Le cri - Edvard Munch 1893
Que de sentiments, de nostalgie, de regrets, de solitude, de désolation, de spleen envahissent, alors, le cœur et l’esprit du poète :
Quand le ciel bas et lourd pèse comme un couvercle
Sur l’esprit gémissant en proie aux longs ennuis,
Et que de l’horizon embrassant tout le cercle
Il nous verse un jour noir plus triste que les nuits...
Quand la pluie étalant ses immenses traînées
D’une vaste prison imite les barreaux....
Et de longs corbillards sans tambours ni musique,
Défilent lentement dans mon âme ; l’Espoir,
Vaincu, pleure, et l’Angoisse atroce, despotique,
Sur mon crâne incliné plante son drapeau noir.

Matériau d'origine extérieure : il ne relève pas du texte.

(** A full intent on an empty table, whatever the craving is: the
    assistant message is the notice that the database is unavailable, and
    the model was asked for the extraction only. *)
Theorem turn_on_empty_table (now : datetime) (prompt : string) (w : World)
    (ms : list message) (kv : list (string * pyval)) (location budget craving : pyval) :
  session_messages w = Some ms ->
  intent (List.length (model_calls (trace w))) prompt = PDict kv ->
  dict_get kv "location" = Some location ->
  py_truthy location = true ->
  dict_get kv "budget" = Some budget ->
  dict_get kv "craving" = Some craving ->
  empty (table w) = true ->
  let run := handle now prompt w in
  fst run = inr tt /\
  session_messages (snd run)
  = Some (ms ++ [Message "user" prompt;
                 Message "assistant" unavailable_message])%list /\
  model_calls (trace (snd run))
  = (model_calls (trace w) ++ [extraction_prompt prompt])%list.
Proof.
  intros Hm Hx Hd Hl Hb Hc He run. subst run.
  rewrite (handle_prompt_result now prompt w ms Hm), Hx.
  set (n := List.length (model_calls (trace w))) in *.
  set (w3 := MkWorld _ _ _).
  destruct (before_respond prompt w ms) as (Htab & Hcalls & Hs).
  fold n in Htab, Hcalls, Hs. fold w3 in Htab, Hcalls, Hs.
  destruct (respond_result now (PDict kv) w3)
    as [[Hn _] | [(e & _ & Hg & _) | (kv' & loc & Hv & Hd' & _ & Hr)]].
  - exfalso. destruct Hn as [Hf | (loc & Hg & Hf)].
    + destruct kv; discriminate.
    + cbn [py_get] in Hg. rewrite Hd in Hg. injection Hg as <-.
      rewrite Hl in Hf. discriminate.
  - discriminate.
  - injection Hv as <-. rewrite Hd in Hd'. injection Hd' as <-.
    rewrite Hb, Hc, Htab in Hr.
    rewrite (get_recommendations_empty _ _ _ _ _ _ _ _ _ He) in Hr.
    rewrite Hr. unfold add_events. cbn [fst snd data_cache trace session_messages].
    split; [reflexivity |]. split; [reflexivity |].
    rewrite !model_calls_app, Hcalls. cbn [model_calls].
    rewrite !app_nil_r. reflexivity.
Qed.

(* ----------------------------------------------------------------- *)
(** *** One run of the script *)

Lemma display_is_silent (f : func) (ms : list message) :
  model_calls (map (fun m => ChatMarkdown (role m) (content m)) ms) = [] /\
  invocations f (map (fun m => ChatMarkdown (role m) (content m)) ms) = 0.
Proof.
  induction ms as [| m ms [IH1 IH2]]; [split; reflexivity |].
  split; [exact IH1 |]. destruct f; exact IH2.
Qed.

(** A run up to the chat input: the history is there, if only with the
    greeting, and was shown. *)
Lemma run_script_run (now : datetime) (chat_input : option string) (w : World) :
  let start :=
    match session_messages w with Some ms => ms | None => [greeting] end in
  let w1 :=
    MkWorld (Some start) (data_cache w)
            (trace w ++ map (fun m => ChatMarkdown (role m) (content m)) start) in
  script now chat_input w =
  match chat_input with
  | Some prompt => if negb (prompt =? "") then handle now prompt w1 else (inr tt, w1)
  | None => (inr tt, w1)
  end.
Proof.
  intros start w1. unfold run_script, bind, init_history.
  assert (Hd : forall w0, session_messages w0 = Some start ->
                 display_history w0
                 = (inr tt, add_events w0
                              (map (fun m => ChatMarkdown (role m) (content m)) start)))
    by (intros w0 H0; apply display_history_run; exact H0).
  subst start w1.
  destruct (session_messages w) as [ms |] eqn:Hs.
  - rewrite (Hd w Hs). unfold add_events. rewrite Hs.
    destruct chat_input as [prompt |]; [| reflexivity].
    destruct (negb (prompt =? "")); reflexivity.
  - rewrite (Hd (MkWorld (Some [greeting]) (data_cache w) (trace w)) eq_refl).
    unfold add_events. cbn [session_messages data_cache trace].
    destruct chat_input as [prompt |]; [| reflexivity].
    destruct (negb (prompt =? "")); reflexivity.
Qed.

Charles Baudelaire- Spleen.
Certes, nos amies les bêtes semblent bien comprendre ces changements : elles nous en avertissent lorsque les petits matins fraîchissent dans les vallons, que l’azur du ciel pâlit, que les feuilles commencent à tournoyer, arrachées par le souffle de l’automne et que le spleen, le blues se glisse, imperceptiblement en nous, comme un semblant d’hibernation à l’approche de l’hiver.

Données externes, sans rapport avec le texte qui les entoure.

Lemma sub_from_letters (p : Pattern) (tpl : list item) (count : Z) :
  ignorecase p = true ->
  forall t1 t2 n prev1 prev2 skip,
    free prev1 = free prev2 ->
    map tolower t1 = map tolower t2 ->
    map tolower (fst (sub_from p tpl count n prev1 t1 skip)) =
    map tolower (fst (sub_from p tpl count n prev2 t2 skip)).
Proof.
  intros Hi.
  assert (Hm : forall prev1 prev2 t1 t2,
             free prev1 = free prev2 ->
             map tolower t1 = map tolower t2 ->
             option_map (map tolower) (match_pattern p prev1 t1) =
             option_map (map tolower) (match_pattern p prev2 t2)).
  { intros. unfold match_pattern. rewrite Hi. now apply match_here_letters. }
  induction t1 as [|a t1 IH]; intros [|b t2] n prev1 prev2 skip Hp Ht;
    try discriminate.
  - destruct skip; cbn [sub_from]; [| reflexivity].
    destruct (may_replace count n); [| reflexivity].
    specialize (Hm prev1 prev2 [] [] Hp eq_refl).
    destruct (match_pattern p prev1 []) as [m1|],
             (match_pattern p prev2 []) as [m2|];
      simpl in Hm; try discriminate; [| reflexivity].
    injection Hm as Hm. cbn [fst]. now apply expand_letters.
  - pose proof Ht as Ht'. simpl in Ht'. injection Ht' as Hab Hrest.
    assert (Hside : free (Some a) = free (Some b))
      by (simpl; f_equal; now apply isalnum_same_letter).
    destruct skip as [|k]; cbn [sub_from]; [| now apply IH].
    destruct (may_replace count n); [| exact Ht].
    specialize (Hm prev1 prev2 (a :: t1) (b :: t2) Hp Ht).
    destruct (match_pattern p prev1 (a :: t1)) as [m1|],
             (match_pattern p prev2 (b :: t2)) as [m2|];
      simpl in Hm; try discriminate.
    + injection Hm as Hm.
      pose proof (expand_letters tpl m1 m2 Hm) as He.
      destruct m1 as [|x m1], m2 as [|y m2]; try discriminate.
      * specialize (IH t2 (S n) (Some a) (Some b) 0 Hside Hrest).
        destruct (sub_from p tpl count (S n) (Some a) t1 0),
                 (sub_from p tpl count (S n) (Some b) t2 0).
        cbn [fst] in *. rewrite !map_app. cbn [map]. now rewrite Hab, IH.
      * assert (Hl : length m1 = length m2).
        { simpl in Hm. injection Hm as _ Hm.
          rewrite <- (length_map tolower m1), <- (length_map tolower m2).
          now rewrite Hm. }
        rewrite Hl.
        specialize (IH t2 (S n) (Some a) (Some b) (length m2) Hside Hrest).
        destruct (sub_from p tpl count (S n) (Some a) t1 (length m2)),
                 (sub_from p tpl count (S n) (Some b) t2 (length m2)).
        cbn [fst] in *. rewrite !map_app. now rewrite He, IH.
    + specialize (IH t2 n (Some a) (Some b) 0 Hside Hrest).
      destruct (sub_from p tpl count n (Some a) t1 0),
               (sub_from p tpl count n (Some b) t2 0).
      cbn [fst] in *. cbn [map]. now rewrite Hab, IH.
Qed.

(** X13.  The replace is case-insensitive in the text as well: two
    texts with the same letters give results with the same letters (and
    raise together). *)
Theorem ireplace_text_casing
        (data1 data2 old new : str) (count : Z) (flag : bool)
        (H : same_letters data1 data2) :
  option_map (map tolower) (ireplace data1 old new count flag) =
  option_map (map tolower) (ireplace data2 old new count flag).
Proof.
  rewrite !ireplace_search.
  destruct (search_pattern old flag) as [p|] eqn:Hp; [| reflexivity].
  cbn [bind]. unfold sub, subn.
  destruct (fits_ssize count); [| reflexivity].
  destruct (compile_template new) as [tpl|]; [| reflexivity].
  cbn [bind option_map]. f_equal.
  apply sub_from_letters; [| reflexivity | exact H].
  destruct flag;
    [rewrite search_pattern_bounded in Hp | rewrite search_pattern_plain in Hp];
    injection Hp as <-; reflexivity.
Qed.

Lemma ireplace_text_casing_witness :
  same_letters "Show.PROPER.720p" "SHOW.proper.720P" /\
  option_map (map tolower) (ireplace "Show.PROPER.720p" "Proper" "" 0 true) =
  option_map (map tolower) (ireplace "SHOW.proper.720P" "Proper" "" 0 true).
Proof.
  split; [reflexivity |].
  apply (ireplace_text_casing "Show.PROPER.720p" "SHOW.proper.720P" "Proper" "" 0 true).
  reflexivity.
Defined.

Lemma ireplace_term_casing (old1 old2 : str) (flag : bool) :
  same_letters old1 old2 ->
  forall text repl c,
    ireplace text old1 repl c flag = ireplace text old2 repl c flag.
Proof.
  intros Hs text repl c. rewrite !ireplace_search.
  destruct (search_pattern_total old1 flag) as [p1 H1].
  destruct (search_pattern_total old2 flag) as [p2 H2].
  rewrite H1, H2. cbn [bind]. unfold sub, subn.
  destruct (fits_ssize c); [| reflexivity].
  destruct (compile_template repl) as [tpl|]; [| reflexivity].
  cbn [bind option_map fst]. do 2 f_equal.
  apply sub_from_ext. eapply match_pattern_casing; eassumption.
Qed.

Nos oiseaux ont senti, prématurément, l’appel instinctif du départ et nous quittent. La nature s’immobilise comme se préparant aux frimas, le silence s’installe, peu à peu, dans nos cours et jardins. Dans les bois, l’alouette, le coucou ne se font plus entendre, les gazouillements et pépiements se sont tus comme le chant du rossignol ou du merle, et le départ de nos petits oiseaux et autres migrateurs dépeuple le marais de Moëze-Oléron où le vent d’automne plie les roselières délaissées : plus de cris furtifs, plus de héron cendré, plus de cygnes fiers et majestueux ; dans les chenaux, l'eau fraîchit et frissonne, les feuilles recouvrent, lentement, les chemins et les sous-bois.
Après l’agitation de l’été, va-t-on dire comme l'ami Baudelaire :
Adieu, vive clarté de nos étés trop courts ! ,
s’enfermer entre les murs de la maison, méditer et dire avec Maurice Carême :
Le brouillard a tout mis
Dans son sac de coton
Le brouillard a tout pris
Autour de ma maison
Plus de fleur au jardin,
Plus d’arbre dans l’allée ;
La serre du voisin semble s’être envolée.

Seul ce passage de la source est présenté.